Bernie regarda les chaussons.
– Alors, vous aussi vous avez connu cette déchéance, n’est-ce pas? Les enfants peuvent être si cruels parfois…
– Non, fit Dido, impressionné par le tableau dépeint par Bernie. Pas encore et franchement, je ne souhaite pas connaître une fin de vie aussi misérable! Nous, nous avons appris avant-hier que la maman de Lucie allait se débarrasser de nous. Alors, nous avons décidé de partir avant qu’il ne soit trop tard.
– Comme vous avez bien fait! Car vous êtes arrivés sans le savoir au bon endroit. Et d’après votre état délabré, je crois qu’il était temps n’est-ce pas?
Gocha et Dido se regardèrent. Ils étaient d’accord avec lui. En quelques heures de fuite, ils étaient devenus de vieilles savates sales et fatiguées.
– Mais dites-moi Bernie, reprit Dido après un long silence, pourquoi dites-vous que nous sommes au bon endroit?
– Ah ah, je vous assure que c’est votre jour de chance les amis, fit l’ours avec un petit sourire. Vous ne finirez pas à la poubelle car ici commence votre deuxième vie!
– Ah bon?! fit Gocha toute étonnée. Être dans une boîte, sur le trottoir, vous appelez ça une deuxième vie vous?
– Oui Gocha. Tout à l’heure, quand il fera jour, un camion va venir nous chercher et nous amener dans un local. J’ai entendu les humains le dire l’autre jour. Une association ça s’appelle.
– Mais de quoi s’agit-il? reprit Dido, c’est quoi une…sociation?
– Une AS-SO-CIA-TION, articula Bernie. C’est un endroit où on va nous exposer et des gens nous achèteront et nous emporteront. Nous serons le cadeau de Noël de leurs enfants. Avec l’argent récolté, l’association pourra aider des pays pauvres. C’est merveilleux n’est-ce pas? Tout le monde sera heureux, les enfants et ceux d’entre nous qui auront la chance d’être choisis.

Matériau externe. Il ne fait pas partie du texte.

(* ===== verification/Hashtable.v ===== *)
(** * The hash table (src/switch_hashtable.c, src/include/switch_hashtable.h,
    src/include/private/switch_hashtable_private.h, src/switch_core_hash.c)

    Chained buckets with a prime number of them, the iterator, and the two
    kinds of tables built on it: string keys and 32-bit integer keys. *)
From S2P Require Import Prelude CStrings.
From stdpp Require Import strings sorting.
From Stdlib Require Import String Ascii.
Open Scope Z_scope.
#[local] Notation length := List.length (only parsing).
#[local] Notation concat := List.concat (only parsing).

(** ** Keys: the hash and equality functions a table is created with *)

Class HashKey (K : Type) := {
  hashfn : K -> Z;
  eqfn : K -> K -> bool
}.

(** What a table relies on: an equivalence that the hash respects. *)
Class HashKeyOk (K : Type) `{!HashKey K} : Prop := {
  eqfn_refl k : eqfn k k = true;
  eqfn_sym k k' : eqfn k k' = eqfn k' k;
  eqfn_trans k1 k2 k3 : eqfn k1 k2 = true -> eqfn k2 k3 = true -> eqfn k1 k3 = true;
  hashfn_eq k k' : eqfn k k' = true -> hashfn k = hashfn k'
}.

(** [switch_hash_default_int] and [switch_hash_equalkeys_int]. *)
Definition switch_hash_default_int (x : Z) : Z :=
  let x := u32 (Z.lxor (Z.shiftr x 16) x * 73244475) in
  let x := u32 (Z.lxor (Z.shiftr x 16) x * 73244475) in
  Z.lxor (Z.shiftr x 16) x.
Definition switch_hash_equalkeys_int (k1 k2 : Z) : bool := k1 =? k2.

(** [hash = c + (hash << 6) + (hash << 16) - hash]. *)
Fixpoint sdbm (f : ascii -> ascii) (s : string) (hash : Z) : Z :=
  match s with
  | EmptyString => hash
  | String c s =>
    sdbm f s (u32 (Z.of_N (N_of_ascii (f c)) + u32 (Z.shiftl hash 6) + u32 (Z.shiftl hash 16) - hash))
  end.
Definition switch_hash_default (s : string) : Z := sdbm (fun c => c) s 0.
Definition switch_hash_default_ci (s : string) : Z := sdbm lower s 0.

(** Keys compared without case. *)
Record ci_string := Ci { ci : string }.

#[export] Instance int_key : HashKey Z := {|
  hashfn := switch_hash_default_int; eqfn := switch_hash_equalkeys_int |}.
#[export] Instance string_key : HashKey string := {|
  hashfn := switch_hash_default; eqfn := String.eqb |}.
#[export] Instance ci_key : HashKey ci_string := {|
  hashfn := fun k => switch_hash_default_ci (ci k); eqfn := fun k k' => strcaseeq (ci k) (ci k') |}.

(** ** The table *)

Definition HASHTABLE_FLAG_FREE_KEY : Z := 1.
Definition HASHTABLE_FLAG_FREE_VALUE : Z := 2.
Definition HASHTABLE_DUP_CHECK : Z := 4.

Definition primes : list Z :=
  [53; 97; 193; 389; 769; 1543; 3079; 6151; 12289; 24593; 49157; 98317; 196613; 393241; 786433;
   1572869; 3145739; 6291469; 12582917; 25165843; 50331653; 100663319; 201326611; 402653189;
   805306457; 1610612741].
Definition prime_table_length : Z := zlen primes.

(** [(unsigned int) ceil(size * max_load_factor)]: the product is taken in
    binary32, with [max_load_factor = 0.65f = 10905190 * 2^-24].  A float is a
    mantissa of 24 bits with its exponent; [round24] rounds to nearest even. *)
Definition round24 (m e : Z) : Z * Z :=
  let b := Z.log2 m + 1 in
  if b <=? 24 then (m, e)
  else
    let s := b - 24 in
    let q := Z.shiftr m s in
    let r := m mod 2 ^ s in
    let half := 2 ^ (s - 1) in
    (if (half <? r) || ((r =? half) && Z.odd q) then q + 1 else q, e + s).
Definition load_limit (size : Z) : Z :=
  let '(m, e) := round24 size 0 in
  let '(m, e) := round24 (m * 10905190) (e - 24) in
  if 0 <=? e then m * 2 ^ e else - (- m / 2 ^ (- e)).

(** [i << n] and [i >> n] on [unsigned int], and the finalizer of the private
    header. *)
Definition mix (i : Z) : Z :=
  let i := u32 (i + (UINT_MAX - u32 (Z.shiftl i 9))) in
  let i := Z.lxor i (Z.lor (Z.shiftr i 14) (u32 (Z.shiftl i 18))) in
  let i := u32 (i + u32 (Z.shiftl i 4)) in
  Z.lxor i (Z.lor (Z.shiftr i 10) (u32 (Z.shiftl i 22))).
Definition indexFor (tablelength hashvalue : Z) : Z := hashvalue mod tablelength.

(** The outcomes of [malloc(newtable)], of [realloc] and of [malloc(entry)]. *)
Record mem := mk_mem { table_ok : bool; realloc_ok : bool; entry_ok : bool }.

Section Table.
Context {K V : Type} `{!HashKey K}.

(** [destructor] says whether the entry has one.  Values are pointers that are
    not null, so that [None] is the null result of a search. *)
Record entry := mk_entry { ek : K; ev : V; eh : Z; eflags : Z; edestructor : bool }.

(** [freed] collects, newest first, the values given to [free] or to their
    destructor. *)
Record switch_hashtable := mk_table {
  tablelength : Z;
  table : list (list entry);
  entrycount : Z;
  loadlimit : Z;
  primeindex : Z;
  freed : list V
}.

#[export] Instance eta_hashtable : Eta switch_hashtable := fun h =>
  mk_table (tablelength h) (table h) (entrycount h) (loadlimit h) (primeindex h) (freed h).

Definition hash (k : K) : Z := mix (hashfn k).

(** The first prime above [minsize], and its index. *)
Fixpoint first_prime (ps : list Z) (minsize pindex : Z) : Z * Z :=
  match ps with
  | [] => (53, pindex)
  | p :: ps => if minsize <? p then (p, pindex) else first_prime ps minsize (pindex + 1)
  end.

Definition switch_create_hashtable (minsize : Z) : option switch_hashtable * switch_status :=
  if 2 ^ 30 <? minsize then (None, SWITCH_STATUS_FALSE)
  else
    let '(size, pindex) := first_prime primes minsize 0 in
    (Some (mk_table size (replicate (Z.to_nat size) []) 0 (load_limit size) pindex []),
     SWITCH_STATUS_SUCCESS).

(** Entry [e] is put at the head of its bucket of a table of [size] buckets. *)
Definition put_head (size : Z) (t : list (list entry)) (e : entry) : list (list entry) :=
  let index := Z.to_nat (indexFor size (eh e)) in
  <[index := e :: default [] (t !! index)]> t.

(** Buckets in order, each from its head: the moves of the two nested loops. *)
Definition rehash (newsize : Z) (t : list (list entry)) : list (list entry) :=
  foldl (put_head newsize) (replicate (Z.to_nat newsize) []) (concat t).

(** The fallback after a failed allocation takes a bucket that does not exist
    yet as the address to clear. *)
Definition hashtable_expand (m : mem) (h : switch_hashtable) : outcome (switch_hashtable * Z) :=
  if primeindex h =? prime_table_length - 1 then Ok (h, 0)
  else
    let h := h <| primeindex := primeindex h + 1 |> in
    match primes !! Z.to_nat (primeindex h) with
    | None => UB
    | Some newsize =>
      if table_ok m then
        let h := h <| table := rehash newsize (table h) |> in
        let h := h <| tablelength := newsize |> in
        Ok (h <| loadlimit := load_limit newsize |>, -1)
      else if realloc_ok m then UB
      else Ok (h <| primeindex := primeindex h - 1 |>, 0)
    end.

Definition switch_hashtable_count (h : switch_hashtable) : Z := entrycount h.

(** The chain without its first entry for [k], and that entry. *)
Fixpoint chain_remove (hashvalue : Z) (k : K) (es : list entry) : option (entry * list entry) :=
  match es with
  | [] => None
  | e :: es =>
    if (hashvalue =? eh e) && eqfn k (ek e) then Some (e, es)
    else match chain_remove hashvalue k es with
         | Some (r, es) => Some (r, e :: es)
         | None => None
         end
  end.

– Tout le monde ne sera pas choisi? s’inquiéta Dido qui réfléchissait à ce que venait de lui annoncer Bernie.
– Non, certains n’auront pas cette chance. Mais rassurez-vous, rien n’est fichu pour eux. Ils seront offerts à des orphelins de pays lointains pour qu’ils aient eux aussi un beau cadeau à Noël. Peut-être que j’aurai la chance de rendre heureux l’un de ces pauvres petits? Ce soir, si personne ne nous choisit, on retourne dans le carton et zou! En route pour l’aventure!
– Comment ça? fit Gocha. Qu’est-ce qu’il se passe pour ceux qui resteront ce soir? Où iront-ils?

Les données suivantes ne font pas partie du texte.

(* ===== verification/EventVars.v ===== *)
(** * Events with unique headers are maps (theorems on [Event])

    The variables of a channel are the headers of an event with
    [EF_UNIQ_HEADERS].  Seen from outside such an event is an ordered map from
    names, without regard to case, to non-empty lists of values. *)
From stdpp Require Import strings.
From Stdlib Require Import String Ascii.
From S2P Require Import Prelude CStrings StringUtils Separator EventTypes Event.
Open Scope Z_scope.
#[local] Notation length := List.length (only parsing).

(** ** The map *)

Notation vars_t := (list (string * list string)) (only parsing).

Definition vfind (n : string) (l : vars_t) : option (list string) :=
  snd <$> List.find (fun v => strcaseeq (fst v) n) l.
Definition vunset (n : string) (l : vars_t) : vars_t :=
  List.filter (fun v => negb (strcaseeq (fst v) n)) l.
Definition vset (top : bool) (n : string) (vs : list string) (l : vars_t) : vars_t :=
  if top then (n, vs) :: vunset n l else vunset n l ++ [(n, vs)].
Definition vupdate (n : string) (f : list string -> list string) (l : vars_t) : vars_t :=
  (fun v => if strcaseeq (fst v) n then (fst v, f (snd v)) else v) <$> l.

Inductive vop :=
| VSet (top : bool) (n v : string)
| VArray (n : string) (vs : list string)
| VPush (n v : string)
| VUnshift (n v : string)
| VUnset (n : string)
| VDel (n v : string).

Definition vstep (l : vars_t) (o : vop) : vars_t :=
  match o with
  | VSet top n v => if zstr (Some v) then vunset n l else vset top n [v] l
  | VArray n vs => vset false n vs l
  | VPush n v =>
    match vfind n l with
    | Some _ => vupdate n (fun vs => vs ++ [v]) l
    | None => if zstr (Some v) then l else vset false n [v] l
    end
  | VUnshift n v =>
    match vfind n l with
    | Some _ => vupdate n (cons v) l
    | None => if zstr (Some v) then l else vset false n [v] l
    end
  | VUnset n => vunset n l
  | VDel n v =>
    if zstr (Some v) then vunset n l
    else List.filter (fun x => negb (strcaseeq (fst x) n && String.eqb (array_value (snd x)) v)) l
  end.

(** The calls that the operations stand for. *)
Definition vcall (ev : switch_event) (o : vop) : outcome switch_event :=
  match o with
  | VSet top n v => add_header ev (if top then SWITCH_STACK_TOP else SWITCH_STACK_BOTTOM) n (Some v)
  | VArray n vs => add_header ev SWITCH_STACK_BOTTOM n (Some (array_value vs))
  | VPush n v => add_header ev SWITCH_STACK_PUSH n (Some v)
  | VUnshift n v => add_header ev SWITCH_STACK_UNSHIFT n (Some v)
  | VUnset n => switch_event_del_header ev n
  | VDel n v => let* (ev, _) := switch_event_del_header_val ev n (Some v) in Ok ev
  end.
Fixpoint vcalls (ev : switch_event) (os : list vop) : outcome switch_event :=
  match os with
  | [] => Ok ev
  | o :: os => let* ev := vcall ev o in vcalls ev os
  end.

(** Names without an index; values that are not the text of an array, but for
    arrays of several fields without the separator and with a first field that
    counts. *)
Definition plain_name (n : string) : Prop := strstr "[" n = None.
Definition plain (v : string) : Prop := strip_prefix PREFIX v = None.
Definition vop_ok (o : vop) : Prop :=
  match o with
  | VSet _ n v | VPush n v | VUnshift n v => plain_name n /\ plain v
  | VArray n vs =>
    plain_name n /\ Forall (fun v => strstr "|:" v = None) vs /\
    match vs with v :: _ :: _ => v <> EmptyString /\ plain v | _ => False end
  | VUnset n | VDel n _ => True
  end.

(** ** What an event holds *)

Definition content (h : switch_event_header) : list string :=
  match h_array h with [] => [default EmptyString (h_value h)] | a => a end.
Definition view (p : Z * switch_event_header) : string * list string := (h_name (snd p), content (snd p)).
Definition vars (ev : switch_event) : vars_t := view <$> headers ev.

Definition lastid {A} (lp : option Z) (l : list (Z * A)) : option Z := foldl (fun _ p => Some (fst p)) lp l.

Definition good (p : Z * switch_event_header) : Prop :=
  h_hash (snd p) = switch_ci_hashfunc_default (h_name (snd p)) /\
  h_value (snd p) = Some (array_value (content (snd p))).

Definition names (l : vars_t) : list string := (fun v => slower (fst v)) <$> l.

(** The list is well linked and every name is there once. *)
Record uniq_event (ev : switch_event) : Prop := mk_uniq_event {
  ue_flag : test_flag (ev_flags ev) EF_UNIQ_HEADERS = true;
  ue_ids : NoDup (fst <$> headers ev);
  ue_fresh : Forall (fun p => fst p < next_id ev) (headers ev);
  ue_last : last_header ev = lastid None (headers ev);
  ue_good : Forall good (headers ev);
  ue_names : NoDup (names (vars ev))
}.

(** ** Hashes and look-ups *)

Lemma ci_hash_lower a b acc : slower a = slower b -> ci_hash_from acc a = ci_hash_from acc b.
Proof.
  revert b acc. induction a as [|x a IH]; intros [|y b] acc; try done. cbn [slower ci_hash_from].
  intros [= E F]. rewrite E. by apply IH.
Qed.

Lemma strcaseeq_sym a b : strcaseeq a b = strcaseeq b a.
Proof. apply eq_true_iff_eq. by rewrite !strcaseeq_slower. Qed.

Lemma good_matches p n : good p ->
  hash_matches (switch_ci_hashfunc_default n) (snd p) && strcaseeq (h_name (snd p)) n = strcaseeq (h_name (snd p)) n.
Proof.
  intros [E _]. destruct (strcaseeq _ _) eqn:K; [|by rewrite andb_false_r]. rewrite andb_true_r.
  apply strcaseeq_slower in K. unfold hash_matches. rewrite E. unfold switch_ci_hashfunc_default.
  rewrite (ci_hash_lower n _ 0 (eq_sym K)), Z.eqb_refl. apply orb_true_r.
Qed.

Lemma find_header_spec n l : Forall good l ->
  find_header (switch_ci_hashfunc_default n) n l = List.find (fun p => strcaseeq (h_name (snd p)) n) l.
Proof.
  induction 1 as [|[id h] l G _ IH]; [done|]. cbn [find_header List.find].
  pose proof (good_matches _ n G) as E. cbn [snd] in *. rewrite E. by destruct (strcaseeq _ _).
Qed.

Lemma vfind_view n l :
  vfind n (view <$> l) = (fun p => content (snd p)) <$> List.find (fun p => strcaseeq (h_name (snd p)) n) l.
Proof.
  unfold vfind. induction l as [|p l IH]; [done|]. cbn. by destruct (strcaseeq _ _).
Qed.

(** ** Linking *)

Lemma lastid_app {A} lp (l : list (Z * A)) x : lastid lp (l ++ [x]) = Some (fst x).
Proof. unfold lastid. by rewrite foldl_app. Qed.

Lemma lastid_in {A} lp (l : list (Z * A)) z : lastid lp l = Some z -> lp = Some z \/ z ∈ fst <$> l.
Proof.
  revert lp. induction l as [|[i a] l IH]; intros lp; [by left|]. cbn. intros [[= ->]|K]%IH; right; set_solver.
Qed.

Lemma lastid_cons {A} lp lq (l : list (Z * A)) p : lastid lp (p :: l) = lastid lq (p :: l).
Proof. done. Qed.

Lemma lastid_none {A} (l : list (Z * A)) : lastid None l = None -> l = [].
Proof.
  destruct l as [|q l]; [done|]. cbn. intros E. exfalso. revert E. generalize (fst q).
  induction l as [|p l IH]; intros z E; [done|]. by apply (IH (fst p)).
Qed.

Lemma link_after_last l z x : NoDup (fst <$> l) -> lastid None l = Some z -> link_after z x l = Some (l ++ [x]).
Proof.
  assert (G : forall lp, NoDup (fst <$> l) -> lastid lp l = Some z -> l <> [] -> link_after z x l = Some (l ++ [x])).
  { induction l as [|[i h] l IH]; intros lp ND L N; [done|]. cbn in *. apply NoDup_cons in ND as [NI ND].
    destruct l as [|q l].
    - cbn in L. injection L as ->. by rewrite Z.eqb_refl.
    - destruct (lastid_in _ _ _ L) as [[= ->]|K].
      + exfalso. cbn [lastid foldl] in L. destruct (lastid_in (Some (fst q)) l z) as [[= E]|K]; [exact L| |]; set_solver.
      + rewrite (proj2 (Z.eqb_neq i z)) by set_solver.
        erewrite IH; [done|done|exact L|done]. }
  intros ND L. apply (G None ND L). by intros ->.
Qed.

(** ** Deletion *)

Definition doomed (n : string) (val : option string) (v : string * list string) : bool :=
  strcaseeq (fst v) n && (zstr val || String.eqb (array_value (snd v)) (default EmptyString val)).

Lemma del_match_spec n val p : good p ->
  del_match (switch_ci_hashfunc_default n) n val (snd p) = Ok (doomed n val (view p)).
Proof.
  intros G. unfold del_match, doomed, view. cbn [fst snd].
  rewrite (strcaseeq_sym n), (good_matches p n G). destruct G as [_ ->].
  destruct (strcaseeq _ _), (zstr val); done.
Qed.

Lemma lastid_skip {A} i (q : Z * A) l : i ∉ fst <$> (q :: l) -> lastid (Some i) (q :: l) <> Some i.
Proof. intros N E. rewrite (lastid_cons _ None) in E. apply lastid_in in E as [E|E]; [done|by apply N]. Qed.

Lemma del_walk_spec n val l : forall x lp, NoDup (fst <$> l) -> Forall good l -> x + zlen l < 1000000 ->
  let kept := List.filter (fun p => negb (doomed n val (view p))) l in
  exists f, del_walk (switch_ci_hashfunc_default n) n val x lp (lastid lp l) l = Ok (kept, lastid lp kept, f).
Proof.
  induction l as [|[i h] l IH]; intros x lp ND G Hx; [by exists false|]. cbv zeta.
  apply NoDup_cons in ND as [NI ND]. apply Forall_cons in G as [Gh G]. cbn [length] in Hx.
  cbn [del_walk]. rewrite (proj2 (Z.leb_gt _ _)) by lia. change h with (snd (i, h)). rewrite del_match_spec by done.
  cbn [List.filter snd]. destruct (doomed n val (view (i, h))); cbn [negb].
  - assert (E : (if bool_decide (lastid lp ((i, h) :: l) = Some i) || bool_decide (l = []) then lp
                 else lastid lp ((i, h) :: l)) = lastid lp l).
    { destruct l as [|q l]; [by rewrite orb_true_r|].
      rewrite bool_decide_eq_false_2 by (by apply lastid_skip). done. }
    rewrite E. destruct (IH (x + 1) lp ND G) as [f ->]; [lia|]. by eexists.
  - destruct (IH (x + 1) (Some i) ND G) as [f E]; [lia|].
    change (lastid lp ((i, h) :: l)) with (lastid (Some i) l). rewrite E. by eexists.
Qed.

Lemma filter_view f (l : list (Z * switch_event_header)) :
  view <$> List.filter (fun p => f (view p)) l = List.filter f (view <$> l).
Proof. induction l as [|p l IH]; [done|]. cbn. destruct (f _); cbn; by rewrite IH. Qed.

Lemma filter_sub {A} f (l : list A) : sublist (List.filter f l) l.
Proof. induction l as [|a l IH]; cbn; [constructor|]. destruct (f a); by constructor. Qed.

Lemma sublist_Forall {A} (P : A -> Prop) l k : sublist k l -> Forall P l -> Forall P k.
Proof. rewrite !Forall_forall. intros S H x Hx. apply H. by eapply elem_of_sublist. Qed.

(** Sublists of a good list are good. *)
Lemma uniq_sub ev hs : uniq_event ev -> sublist hs (headers ev) ->
  uniq_event (ev <| headers := hs |> <| last_header := lastid None hs |>).
Proof.
  intros [U1 U2 U3 U4 U5 U6] S. constructor; rupd; try done.
  - eapply sublist_NoDup; [exact U2|by apply fmap_sublist].
  - by eapply sublist_Forall.
  - by eapply sublist_Forall.
  - unfold vars, names. rupd. eapply sublist_NoDup; [exact U6|by do 2 apply fmap_sublist].
Qed.

Definition few (ev : switch_event) : Prop := zlen (headers ev) < 999999.

Lemma del_spec ev n val : uniq_event ev -> few ev ->
  exists ev' st, switch_event_del_header_val ev n val = Ok (ev', st) /\ uniq_event ev' /\
    vars ev' = List.filter (fun v => negb (doomed n val v)) (vars ev) /\ next_id ev' = next_id ev.
Proof.
  intros U F. unfold switch_event_del_header_val. rewrite (ue_last ev U). unfold few in F.
  destruct (del_walk_spec n val (headers ev) 0 None) as [f ->]; [apply U|apply U|lia|].
  do 2 eexists. split; [reflexivity|]. split_and!; [apply uniq_sub; [done|apply filter_sub]| |done].
  unfold vars. rupd. apply (filter_view (fun v => negb (doomed n val v))).
Qed.

Lemma doomed_none n v : doomed n None v = strcaseeq (fst v) n.
Proof. apply andb_true_r. Qed.

Lemma del_all_spec ev n : uniq_event ev -> few ev ->
  exists ev', switch_event_del_header ev n = Ok ev' /\ uniq_event ev' /\ vars ev' = vunset n (vars ev) /\
    next_id ev' = next_id ev.
Proof.
  intros U F. unfold switch_event_del_header. destruct (del_spec ev n None U F) as (ev' & st & -> & U' & E & N).
  exists ev'. split_and!; try done. rewrite E. unfold vunset.
  apply List.filter_ext. intros v. by rewrite doomed_none.
Qed.

(** ** Adding *)

Lemma names_app l k : names (l ++ k) = names l ++ names k.
Proof. apply fmap_app. Qed.

Lemma names_unset n l : slower n ∉ names (vunset n l).
Proof.
  intros K. apply list_elem_of_fmap in K as (v & E & K). apply list_elem_of_In, filter_In in K as [_ K].
  apply negb_true_iff in K. rewrite (proj2 (strcaseeq_slower _ _)) in K; congruence.
Qed.

Lemma vfind_none n l : vfind n l = None -> slower n ∉ names l.
Proof.
  unfold vfind. intros E K. apply list_elem_of_fmap in K as (v & En & K). apply fmap_None in E.
  eapply List.find_none in E; [|by apply list_elem_of_In]. rewrite (proj2 (strcaseeq_slower _ _)) in E; congruence.
Qed.

Lemma vunset_absent n l : slower n ∉ names l -> vunset n l = l.
Proof.
  unfold vunset. induction l as [|v l IH]; [done|]. cbn. intros [N1 N2]%not_elem_of_cons. rewrite IH by done.
  destruct (strcaseeq (fst v) n) eqn:E; [apply strcaseeq_slower in E; congruence|done].
Qed.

Bernie, ferma les yeux et d’une voix grave et profonde, comme celle d’un mage, il susurra les mots suivants :
– Ils découvriront le monde…
Dido et Gocha restèrent bouche bée. Ils regardaient Bernie qui semblait d’un seul coup si loin… Voyage… Aventure… Mystère… Les deux chaussons, sans comprendre vraiment, laissaient leur imagination les emporter loin de ce carton, loin de ce trottoir sale et humide, loin de Misti le gros chat si cruel, loin de la chambre de Lucie…
Ils rêvaient de pays lointains et merveilleux, comme Bernie…
Le lendemain matin, aux premières lueurs de l’aube, un camion se rangea au bord du trottoir. Le conducteur en descendit puis empila les cartons de jouets à l’arrière dans la benne recouverte d’une grande bâche verte. Beaucoup de jouets râlèrent car ils furent jetés sans ménagement! Les trois amis espéraient bien être choisis tout à l’heure…
La benne était déjà remplie de cartons de toutes sortes. Dido et Gocha n’imaginaient pas que tant de jouets étaient laissés à l’abandon! Au moins, ils n’étaient pas seuls…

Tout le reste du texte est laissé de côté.